Scientist confirm That There’s a Black Hole in every Galaxy Including Ours

 

Scientist confirmed recently that in every galaxy there’s a black hole in the center, most are assuming that this black holes are the heart of the galaxies. All the matter in the Universe, the space and even time, itself, was released during this Big Bang 15 billion years ago.

Hundreds of millions of years followed before matter started to collect into vast clouds then coalesce and collapse, under its own weight, into the first stars.

The first stars were huge, hot and powerful. They consumed vast amounts of material and therefore only shined for a few hundred million years. For comparison, our Sun has been shining for over four and a half billion years.
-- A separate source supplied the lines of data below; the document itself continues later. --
(* ===== verification/Log.v ===== *)
(** Log: kernel/log.c, the redo log that makes file-system transactions
    atomic across crashes.

    The state holds, for the log's device, the durable disk, the contents seen
    through the buffer cache ([l_view], see Bio.view) and the sequence of block
    writes sent to the disk so far.  A crash keeps a prefix of the writes; the
    next boot runs [recover_from_log] on the disk it finds. *)

From S2P Require Import Prelude.

Definition MAXOPBLOCKS : Z := 10.
Definition LOGBLOCKS : Z := MAXOPBLOCKS * 3.

Definition block : Type := list Z.
Definition store : Type := Z -> block.

Definition supd (f : store) (b : Z) (d : block) : store :=
  fun x => if x =? b then d else f x.

(** Block writes applied in order. *)
Definition apply_writes (w : list (Z * block)) (f : store) : store :=
  fold_left (fun g '(b, d) => supd g b d) w f.

Record logheader : Type := Logheader { lh_n : Z; lh_block : list Z }.

Record log : Type := Log {
  l_start : Z;
  l_outstanding : Z;
  l_committing : bool;
  l_lh : logheader;
  l_pins : list Z;                 (* blocks bpin'ed, one entry per pin *)
  l_view : store;
  l_disk : store;
  l_trace : list (Z * block)
}.

Definition set_lh (h : logheader) (s : log) : log :=
  Log (l_start s) (l_outstanding s) (l_committing s) h (l_pins s) (l_view s) (l_disk s) (l_trace s).
Definition set_n (n : Z) (s : log) : log := set_lh (Logheader n (lh_block (l_lh s))) s.
Definition set_outstanding (n : Z) (s : log) : log :=
  Log (l_start s) n (l_committing s) (l_lh s) (l_pins s) (l_view s) (l_disk s) (l_trace s).
Definition set_committing (c : bool) (s : log) : log :=
  Log (l_start s) (l_outstanding s) c (l_lh s) (l_pins s) (l_view s) (l_disk s) (l_trace s).
Definition set_pins (p : list Z) (s : log) : log :=
  Log (l_start s) (l_outstanding s) (l_committing s) (l_lh s) p (l_view s) (l_disk s) (l_trace s).

(** bread's contents, and bwrite of a buffer holding block [b]. *)
Definition bread_data (b : Z) : M log block := gets (fun s => l_view s b).

Definition bwrite_data (b : Z) (d : block) : M log unit :=
  modify (fun s =>
    Log (l_start s) (l_outstanding s) (l_committing s) (l_lh s) (l_pins s)
        (supd (l_view s) b d) (supd (l_disk s) b d) (l_trace s ++ [(b, d)])).

Definition bpin (b : Z) : M log unit := modify (fun s => set_pins (b :: l_pins s) s).

Fixpoint remove1 (b : Z) (l : list Z) : list Z :=
  match l with [] => [] | x :: l' => if x =? b then l' else x :: remove1 b l' end.
Definition bunpin (b : Z) : M log unit := modify (fun s => set_pins (remove1 b (l_pins s)) s).

(** [for(tail = 0; tail < log.lh.n; tail++)] *)
Definition tails (n : Z) : list Z := Z.of_nat <$> seq 0 (Z.to_nat n).

Definition install_one (recovering : bool) (tail : Z) : M log unit :=
  start <- gets l_start ;;
  dst <- gets (fun s => getz (lh_block (l_lh s)) tail) ;;
  lbuf <- bread_data (start + tail + 1) ;;
  bwrite_data dst lbuf ;;;
  when (negb recovering) (bunpin dst).

Definition install_trans (recovering : bool) : M log unit :=
  n <- gets (fun s => lh_n (l_lh s)) ;;
  for_each (tails n) (install_one recovering).

Definition read_head_one (buf : block) (i : Z) : M log unit :=
  modify (fun s => set_lh (Logheader (lh_n (l_lh s))
    (putz (lh_block (l_lh s)) i (s32 (rd32 buf (4 + 4 * i))))) s).

Definition read_head : M log unit :=
  start <- gets l_start ;;
  buf <- bread_data start ;;
  let n := s32 (rd32 buf 0) in
  modify (set_n n) ;;;
  for_each (tails n) (read_head_one buf).

(** The header block with [n] and the first [n] block numbers stored in it. *)
Fixpoint encode_blocks (buf : block) (i : Z) (l : list Z) : block :=
  match l with
  | [] => buf
  | b :: l' => encode_blocks (wr32 buf (4 + 4 * i) b) (i + 1) l'
  end.

Definition encode_head (buf : block) (h : logheader) : block :=
  encode_blocks (wr32 buf 0 (lh_n h)) 0 (take (Z.to_nat (lh_n h)) (lh_block h)).

Definition write_head : M log unit :=
  start <- gets l_start ;;
  buf <- bread_data start ;;
  h <- gets l_lh ;;
  bwrite_data start (encode_head buf h).

Definition recover_from_log : M log unit :=
  read_head ;;; install_trans true ;;; modify (set_n 0) ;;; write_head.

(** sizeof(struct logheader) is 4 + 4*LOGBLOCKS. *)
Definition initlog (logstart : Z) : M log unit :=
  if 4 + 4 * LOGBLOCKS >=? BSIZE then panic "initlog: too big logheader"
  else
    modify (fun s => Log logstart (l_outstanding s) (l_committing s) (l_lh s) (l_pins s)
                         (l_view s) (l_disk s) (l_trace s)) ;;;
    recover_from_log.

(** begin_op of the only running process: a sleep would never end. *)
Definition begin_op : M log unit :=
  fun s =>
    if l_committing s then Fault FDeadlock
    else if lh_n (l_lh s) + (l_outstanding s + 1) * MAXOPBLOCKS >? LOGBLOCKS
    then Fault FDeadlock
    else Ok (tt, set_outstanding (l_outstanding s + 1) s).

Definition write_log_one (tail : Z) : M log unit :=
  start <- gets l_start ;;
  src <- gets (fun s => getz (lh_block (l_lh s)) tail) ;;
  from <- bread_data src ;;
  bwrite_data (start + tail + 1) from.

Definition write_log : M log unit :=
  n <- gets (fun s => lh_n (l_lh s)) ;;
  for_each (tails n) write_log_one.

Definition commit : M log unit :=
  n <- gets (fun s => lh_n (l_lh s)) ;;
  if n >? 0
  then write_log ;;; write_head ;;; install_trans false ;;; modify (set_n 0) ;;; write_head
  else ret tt.

(** end_op's first critical section: whether the caller must commit. *)
Definition end_op_enter : M log bool :=
  modify (fun s => set_outstanding (l_outstanding s - 1) s) ;;;
  c <- gets l_committing ;;
  if (c : bool) then panic "log.committing"
  else
    o <- gets l_outstanding ;;
    if o =? 0 then modify (set_committing true) ;;; ret true
    else ret false.

Definition end_op_commit : M log unit := commit ;;; modify (set_committing false).

Definition end_op : M log unit :=
  do_commit <- end_op_enter ;;
  when do_commit end_op_commit.

(** Index of [b] among the logged blocks, or their number. *)
Fixpoint find_block (b : Z) (l : list Z) (i : Z) : Z :=
  match l with
  | [] => i
  | x :: l' => if x =? b then i else find_block b l' (i + 1)
  end.

Definition log_write (b : Z) : M log unit :=
  fun s =>
    let h := l_lh s in
    if lh_n h >=? LOGBLOCKS then Fault (FPanic "too big a transaction")
    else if l_outstanding s <? 1 then Fault (FPanic "log_write outside of trans")
    else
      let i := find_block b (take (Z.to_nat (lh_n h)) (lh_block h)) 0 in
      let s1 := set_lh (Logheader (lh_n h) (putz (lh_block h) i b)) s in
      if i =? lh_n h
      then (bpin b ;;; modify (fun s => set_n (lh_n (l_lh s) + 1) s)) s1
      else Ok (tt, s1).

(** *** Crashes *)

(** The machine that boots on disk [d]: everything volatile is fresh and the
    cache is empty, so the view is the disk. *)
Definition boot (start : Z) (d : store) : log :=
  Log start 0 false (Logheader 0 (replicate 30 0)) [] d d [].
When the nuclear fuel powering the first stars became exhausted, the explosion that followed threw off material that became incorporated into the next generation of suns. But, due to their prodigious mass, their cores continued to shrink until they became gigantic black holes, millions to billions of times more massive than our Sun.

These first black holes were both destroyers and creators- swallowing material that came too close while throwing jets of high-energy particles and radiation generated by their violent feeding frenzy.

The jets, which can be millions of light-years in length, are believed to have triggered the formation of successive stellar generations and thus seeded the first galaxies with starlight. Therefore, these original supermassive black holes most likely arose prior to and helped in the creation of the galaxies that continue to spin about them. They were essential to galactic evolution (they still are!) and, in the long run, to the creation of our Sun, our planet and our very existence. They are both the universal omega and the cosmic alpha.

The surroundings of a supermassive black hole, typical of that found at the heart of many galaxies. The black hole itself is surrounded by a brilliant accretion disc of very hot, infalling material and, further out, a dusty torus. There are also often high-speed jets of material ejected at the black hole’s poles that can extend huge distances into space. Observations with ALMA have detected a very strong magnetic field close to the black hole at the base of the jets and this is probably involved in jet production and collimation.

The material ejected from the region around the supermassive black hole in the quasar SDSS J1106+1939. This object has the most energetic outflows ever seen, at least five times more powerful than any that have been observed to date. Quasars are extremely bright galactic centers powered by supermassive black holes. Many blast huge amounts of material out into their host galaxies, and these outflows play a key role in the evolution of galaxies. But, before this object was studied, the observed outflows weren’t as powerful as predicted by theorists. The very bright quasar appears at the center of the picture and the outflow spreads about 1000 light-years out into the surrounding galaxy.

Is there a black hole in our galaxy The milky way?

Astronomers have observed the largest X-ray flare ever detected from the supermassive black hole at the center of the Milky Way galaxy. This event, detected by NASA’s Chandra X-ray Observatory, raises questions about the behavior of this giant black hole and its surrounding environment. The supermassive black hole at the center of our galaxy, called Sagittarius A*, is estimated to contain about 4.5 million times the mass of our sun.